I am sorry, but I do not have enough time.
As we would expect, older people are more likely than younger people to be admitted to hospital in an emergency and to have multiple and complex needs.
Let us not forget that there are 657,000 unpaid carers in Scotland, half of whom are aged over 65.
Technology and innovation are also crucial. The Health and Sport Committee, of which I am a member, published an excellent report on the subject earlier this year. The report says that technology
“presents an opportunity to ensure innovation in health and social care flourishes and that Scotland is a leader and is not left behind.”
I will give an example. In my Highlands and Islands region, the Inverness city region deal is developing a very imaginative project called fit homes. The homes are future proofed to adapt to changes in residents’ mobility and have a series of sensors that collect data that can be monitored and responded to by, for example, health and housing agencies. The model is designed to create a viable, lower-cost alternative to full-time residential care and prolonged stays in hospital. I hope that that best practice will be picked up across Scotland.

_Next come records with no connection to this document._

(** The last of the initial and the listed objects at the target, and the best
    of the initial and the listed covers. *)
Lemma find_objects_spec target objects : forall exact cover,
  let '(e, c) := find_objects target exact cover objects in
  (forall o, e = Some o -> exact = Some o \/ object_at objects target o) /\
  (e = None -> exact = None /\ forall o, ~ object_at objects target o) /\
  (forall o, c = Some o -> cover = Some o \/ (o ∈ objects /\ er_Prefix o <> target /\ is_covering target o = true)) /\
  (forall o, cover = Some o \/ (o ∈ objects /\ er_Prefix o <> target /\ is_covering target o = true) ->
     exists o', c = Some o' /\ p_bits (er_Prefix o) <= p_bits (er_Prefix o')).
Proof.
  unfold object_at. induction objects as [|o rest IH]; intros exact cover; cbn [find_objects].
  { split_and!; [by left|..]; intros; split_and?; try done; [set_solver|by left|]. set_unfold. naive_solver. }
  case_bool_decide as Hp; [|destruct (is_covering target o) eqn:Hc; cbn [negb]].
  - specialize (IH (Some o) cover). destruct (find_objects target (Some o) cover rest) as [e c].
    destruct IH as (H1 & H2 & H3 & H4). split_and!.
    + intros x [[= <-]|[Hx Ex]]%H1; right; [split; [by apply list_elem_of_here|done]|].
      split; [by apply list_elem_of_further|done].
    + by intros [? _]%H2.
    + intros x [?|(Hx & ?)]%H3; [by left|right]. split; [by apply list_elem_of_further|done].
    + intros x [Hx|(Hx & Hne & Hcx)]; [by apply H4; left|]. apply elem_of_cons in Hx as [->|Hx]; [done|].
      apply H4. by right.
  - specialize (IH exact (closer_cover o cover)). destruct (find_objects target exact _ rest) as [e c].
    destruct IH as (H1 & H2 & H3 & H4).
    assert (closer_cover o cover = Some o \/ closer_cover o cover = cover /\ is_Some cover) as Hcl.
    { unfold closer_cover. destruct cover as [x|]; [|by left]. case_match; [by left|right; eauto]. }
    split_and!.
    + intros x [?|[Hx Ex]]%H1; [by left|right]. split; [by apply list_elem_of_further|done].
    + intros [He Hn]%H2. split; [done|]. intros x [[->|Hx]%elem_of_cons Ex]; [done|]. by apply (Hn x).
    + intros x [Hx|(Hx & ?)]%H3; [|right; split; [by apply list_elem_of_further|done]].
      destruct Hcl as [E|[E _]]; rewrite E in Hx; [|by left]. injection Hx as <-. right.
      split; [by apply list_elem_of_here|done].
    + assert (forall x, cover = Some x \/ x = o -> exists x', closer_cover o cover = Some x' /\
                p_bits (er_Prefix x) <= p_bits (er_Prefix x')) as Hb.
      { intros x Hx. unfold closer_cover. destruct cover as [y|]; [|exists o; naive_solver lia].
        destruct (_ || _) eqn:E; [exists o|exists y]; (split; [done|]).
        - apply orb_prop in E as [E%Z.ltb_lt|(E%Z.eqb_eq & _)%andb_prop]; naive_solver lia.
        - apply orb_false_elim in E as [E%Z.ltb_ge _]. naive_solver lia. }
      intros x Hx. assert ((cover = Some x \/ x = o) \/ (x ∈ rest /\ er_Prefix x <> target /\ is_covering target x = true)) as [Hx'|Hx'].
      { destruct Hx as [?|([->|?]%elem_of_cons & ? & ?)]; naive_solver. }
      * destruct (Hb x Hx') as (x' & E & Hle). destruct (H4 x') as (x'' & E' & Hle'); [by left|].
        exists x''. split; [done|lia].
      * apply H4. by right.
  - specialize (IH exact cover). destruct (find_objects target exact cover rest) as [e c].
    destruct IH as (H1 & H2 & H3 & H4). split_and!.
    + intros x [?|[Hx Ex]]%H1; [by left|right]. split; [by apply list_elem_of_further|done].
    + intros [He Hn]%H2. split; [done|]. intros x [[->|Hx]%elem_of_cons Ex]; [done|]. by apply (Hn x).
    + intros x [?|(Hx & ?)]%H3; [by left|right]. split; [by apply list_elem_of_further|done].
    + intros x [Hx|([->|Hx]%elem_of_cons & Hne & Hcx)]; [by apply H4; left|congruence|]. apply H4. by right.
Qed.

(** ** Owners, conflicts and contributors *)

Lemma is_covering_true objects target o : canonical target -> stored_ok objects -> o ∈ objects ->
  is_covering target o = true <-> er_Desired o = true /\ er_Scope o = ScopeRange /\ subnet target (er_Prefix o).
Proof.
  intros Ht Hs Ho. unfold is_covering. rewrite !andb_true_iff, bool_decide_eq_true, prefixCovers_subnet; [tauto| |apply Ht].
  by apply (so_canonical _ Hs).
Qed.

Lemma decisionPrefix_wf d p : decisionPrefix d = Ok p -> prefix_wf p.
Proof.
  unfold decisionPrefix. destruct (ParseValue (dr_Value d)) as [[q k]|] eqn:E; [|done].
  apply ParseValue_canonical in E as [[Hq _ _] _]. intros H. destruct (dr_Scope d), k; congruence.
Qed.

Definition owned_spec (target : Prefix) (decisions : list DecisionRecord) : Prop :=
  exists d p, d ∈ decisions /\ decisionPrefix d = Ok p /\ subnet target p.

Lemma owned_by_spec target : prefix_wf target -> forall decisions,
  match owned_by target decisions with
  | Ok b => b = true <-> owned_spec target decisions
  | Err e => e = ErrOperatorExplain /\ exists d, d ∈ decisions /\ decisionPrefix d = Err ErrOperatorExplain
  end.
Proof.
  intros Ht. unfold owned_spec. induction decisions as [|d rest IH]; cbn [owned_by]; [set_solver|].
  destruct (decisionPrefix d) as [p|e] eqn:Ed; cbn [rbind].
  - pose proof (decisionPrefix_wf _ _ Ed) as Hp. destruct (prefixCovers p target) eqn:Ec.
    + split; [|done]. intros _. exists d, p. split_and!; [apply list_elem_of_here|done|]. by apply prefixCovers_subnet.
    + destruct (owned_by target rest) as [b|e];
        [|destruct IH as (-> & x & Hx & ?); split; [done|]; exists x; split; [by apply list_elem_of_further|done]]. rewrite IH.
      apply not_true_iff_false in Ec. rewrite prefixCovers_subnet in Ec by done. split.
      * intros (x & q & Hx & ?). exists x, q. split; [by apply list_elem_of_further|done].
      * intros (x & q & [->|Hx]%elem_of_cons & Eq & Hsub); [congruence|]. by exists x, q.
  - assert (e = ErrOperatorExplain) as -> by (revert Ed; unfold decisionPrefix; destruct (ParseValue _) as [[? []]|], (dr_Scope d); congruence).
    split; [done|]. exists d. split; [apply list_elem_of_here|done].
Qed.

Lemma object_by_id_spec objects : stored_ok objects -> forall id o,
  object_by_id objects !! id = Some o <-> o ∈ objects /\ er_ID o = id.
Proof.
  intros [_ _ Hu] id o. unfold object_by_id.
  assert (forall l (m : gmap Z EnforcementRecord), (forall o, o ∈ l -> o ∈ objects) ->
    (forall id o, m !! id = Some o -> o ∈ objects /\ er_ID o = id) ->
    forall id o, fold_left (fun m o => <[er_ID o := o]> m) l m !! id = Some o <->
      (m !! id = Some o /\ o ∈ objects) \/ (o ∈ l /\ er_ID o = id)) as H.
  { induction l as [|x l IH]; intros m Hl Hm i y; cbn [fold_left]; [set_unfold; naive_solver|]. rewrite IH.
    - rewrite lookup_insert_Some, elem_of_cons. split.
      + intros [[[[<- <-]|[_ ?]] ?]|[? ?]]; [by right; split; [left|]|by left|by right; split; [right|]].
      + intros [[Hy ?]|[[->|?] <-]];
          [|by left; split; [left|apply Hl, list_elem_of_here]|by right]. destruct (decide (er_ID x = i)) as [E|?]; [|by left; split; [right|]].
        destruct (Hm _ _ Hy) as [? Ey]. assert (x = y) as -> by (apply Hu; [apply Hl, list_elem_of_here|done|congruence]).
        by left; split; [left|].
    - intros. apply Hl. by apply list_elem_of_further.
    - intros j z [[<- <-]|[_ ?]]%lookup_insert_Some; [|by apply Hm]. split; [apply Hl, list_elem_of_here|done]. }
  rewrite H; [|done|done]. split; [intros [[Hf _]|?]; [done|done]|by right].
Qed.

Definition conflict_spec (target : Prefix) (objects : list EnforcementRecord) (operations : list Operation) : Prop :=
  exists op item o, op ∈ operations /\ op_Status op = OperationAmbiguous /\ item ∈ op_Items op /\
    o ∈ objects /\ er_ID o = oi_ObjectID item /\ subnet target (er_Prefix o).

Lemma ownership_conflict_spec target objects operations : prefix_wf target -> stored_ok objects ->
  ownership_conflict target objects operations = true <-> conflict_spec target objects operations.
Proof.
  intros Ht Hs. unfold ownership_conflict, conflict_spec. rewrite existsb_exists. setoid_rewrite andb_true_iff.
  setoid_rewrite existsb_exists. setoid_rewrite bool_decide_eq_true. setoid_rewrite <- list_elem_of_In. split.
  - intros (op & Ho & Hst & item & Hi & Hc). destruct (object_by_id objects !! oi_ObjectID item) as [o|] eqn:E; [|done].
    apply object_by_id_spec in E as [Hin E]; [|done]. exists op, item, o. split_and!; try done.
    by apply prefixCovers_subnet in Hc; [|apply (so_canonical _ Hs)|].
  - intros (op & item & o & Ho & Hst & Hi & Hin & E & Hc). exists op. split; [done|]. split; [done|]. exists item. split; [done|].
    rewrite (proj2 (object_by_id_spec _ Hs _ o)) by done. by apply prefixCovers_subnet; [apply (so_canonical _ Hs)|..].
Qed.

Lemma feed_names_spec sources : forall seen,
  NoDup (feed_names seen sources) /\
  (forall n, n ∈ feed_names seen sources <-> (n ∉ seen) /\ (exists c, c ∈ sources /\ ct_FeedName c = n)) /\
  (List.length (feed_names seen sources) <= List.length sources)%nat.
Proof.
  induction sources as [|c rest IH]; intros seen; cbn [feed_names].
  { split_and!; [constructor|set_solver|done]. }
  case_bool_decide as Hc.
  - destruct (IH seen) as (H1 & H2 & H3). split_and!; [done| |cbn; lia]. intros n. rewrite H2. set_unfold. naive_solver.
  - destruct (IH ({[ct_FeedName c]} ∪ seen)) as (H1 & H2 & H3). split_and!; [|..|cbn; lia].
    + constructor; [|done]. rewrite H2. set_solver.
    + intros n. rewrite elem_of_cons, H2. destruct (decide (n = ct_FeedName c)) as [->|]; set_unfold; naive_solver.
Qed.

(** The feeds of an object, each once, in order. *)
Definition feeds_listed (sources : list Contributor) (names : list string) : Prop :=
  NoDup names /\ StronglySorted (cmp_le cmp_string) names /\
  forall n, n ∈ names <-> exists c, c ∈ sources /\ ct_FeedName c = n.

Lemma feed_names_listed sources : feeds_listed sources (sort_func cmp_string (feed_names ∅ sources)).
Proof.
  destruct (feed_names_spec sources ∅) as (H1 & H2 & _). unfold feeds_listed. split_and!.
  - by rewrite (sort_func_perm cmp_string).
  - apply (sort_func_sorted cmp_string).
  - intros n. rewrite (elem_of_sort_func cmp_string), H2. set_solver.
Qed.

(** ** The explanation *)

Lemma canonical_text_prefix p : canonical p -> canonical_text (prefix_String p) = true.
Proof.
  intros [Hw Hm Hf]. unfold canonical_text. rewrite ParsePrefix_String, Hm by done. by apply String.eqb_eq.
Qed.

Lemma canonical_text_nonempty p : canonical p -> String.eqb (prefix_String p) "" = false.
Proof.
  intros Hp. apply String.eqb_neq. intros E. pose proof (canonical_round_trip p Hp) as H. by rewrite E in H.
Qed.

Lemma explain_target_canonical target kind cidrs input : ParseValue input = Ok (target, kind) ->
  explain_canonical (explain_target target kind cidrs) = true.
Proof.
  intros H. pose proof (ParseValue_canonical _ _ _ H) as [[Hw Hm Hf] _]. pose proof Hw as (Ha & Hz & Hzone & _).
  unfold explain_target, explain_canonical. destruct kind; cbn; [by apply canonical_text_prefix| |by apply canonical_text_prefix].
  rewrite ParseAddr_String by done. unfold Unmap. rewrite Hf. by apply String.eqb_eq.
Qed.

(** Two prefixes share an address. *)
Definition share_address (p q : Prefix) : Prop :=
  exists a, addr_wf a /\ a <> AddrZero /\ Contains p a = true /\ Contains q a = true.

(** The object whose feeds are named: the one at the target, or else its cover. *)
Definition source_object (objects : list EnforcementRecord) (target : Prefix) (o : EnforcementRecord) : Prop :=
  object_at objects target o \/
  ((forall o', ~ object_at objects target o') /\ cover_of objects target o /\
   forall o', cover_of objects target o' -> subnet (er_Prefix o) (er_Prefix o')).

(** What an explanation says. *)
Record explains (target : Prefix) (cidrs : list Prefix) (objects : list EnforcementRecord)
    (decisions : list DecisionRecord) (operations : list Operation) (r : ExplainResult) : Prop := {
  ex_desired : xr_Desired r = true <-> exists o, object_at objects target o /\ er_Desired o = true;
  ex_allowlisted : xr_Allowlisted r = true <->
    (exists a, a ∈ cidrs /\ share_address target a) \/
    exists o, object_at objects target o /\ er_Suppression o = suppression_text SuppressedAllowlist;
  ex_covered :
    (xr_Covered r = false /\ xr_CoveringPrefix r = ""%string /\ forall o, ~ cover_of objects target o) \/
    (xr_Covered r = true /\ exists c, cover_of objects target c /\ xr_CoveringPrefix r = prefix_String (er_Prefix c) /\
       forall o, cover_of objects target o -> subnet (er_Prefix c) (er_Prefix o));
  ex_contributors :
    (exists o, source_object objects target o /\ feeds_listed (er_Sources o) (xr_Contributors r)) \/
    ((forall o, ~ source_object objects target o) /\ xr_Contributors r = []);
  ex_owned : xr_Owned r = true <-> owned_spec target decisions;
  ex_conflict : xr_OwnershipConflict r = true <-> conflict_spec target objects operations }.

(** What keeps an explanation from being given. *)
Inductive unexplained (target : Prefix) (objects : list EnforcementRecord) (decisions : list DecisionRecord) : Prop :=
| cover_missing o : object_at objects target o -> er_Suppression o = suppression_text SuppressedCovered ->
    (forall c, ~ cover_of objects target c) -> unexplained target objects decisions
| decision_unreadable d : d ∈ decisions -> decisionPrefix d = Err ErrOperatorExplain -> unexplained target objects decisions
| feeds_unprintable o : source_object objects target o ->
    (256 < List.length (er_Sources o))%nat \/ (exists c, c ∈ er_Sources o /\ ValidFeedName (ct_FeedName c) = false) ->
    unexplained target objects decisions.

Of course, it is a truism to say that good homes support good health, but I believe that that project could allow people to live independently in their communities for longer, which is very much the point that Alex Neil made in his insightful contribution.
The fit homes project is being developed by Carbon Dynamic in conjunction with Albyn Housing Society and NHS Scotland, and I am delighted to say that it landed the Saltire award.
I am constrained by time so I apologise to those whose contributions to the debate I am not able to mention.
Alex Rowley made an excellent speech about the treatment of social care workers. He quoted Enable Scotland, which I, in turn, will also quote. It says:
“The Joseph Rowntree Foundation reported in 2016 that 15% of the social care workforce are in in-work poverty. This means that we have Scotland’s most vulnerable people being cared for by Scotland’s most vulnerable workforce.”
He went on to talk about the differential rates of pay and conditions that care workers experience, and I highlight to all members the excellent Unison study and survey of the area.
Miles Briggs made a useful point when he talked about delayed discharge being a key factor; he said that the problem is getting worse. I also endorse his comments about social care internships as a factor in trying to reverse the problem of recruitment. Alison Johnstone made a useful point about the important role that unpaid carers play in Scotland, and Willie Rennie’s comment about 500,000 lost bed days per year was insightful.
Social care is the very heart of our welfare state. It embodies the Beveridge principles that created the system of welfare protection that looks after our vulnerable, our ill, our old and our sick. However, as Alex Rowley said, we need a significant shift in resources for social care services so that we can achieve a sustainable financial model and provide long-term stability for health and social care in Scotland. To conclude—on time—I note that the famous American anthropologist Margaret Mead once said:
“Never believe that a few caring people can’t change the world. For, indeed, that’s all who ever have.”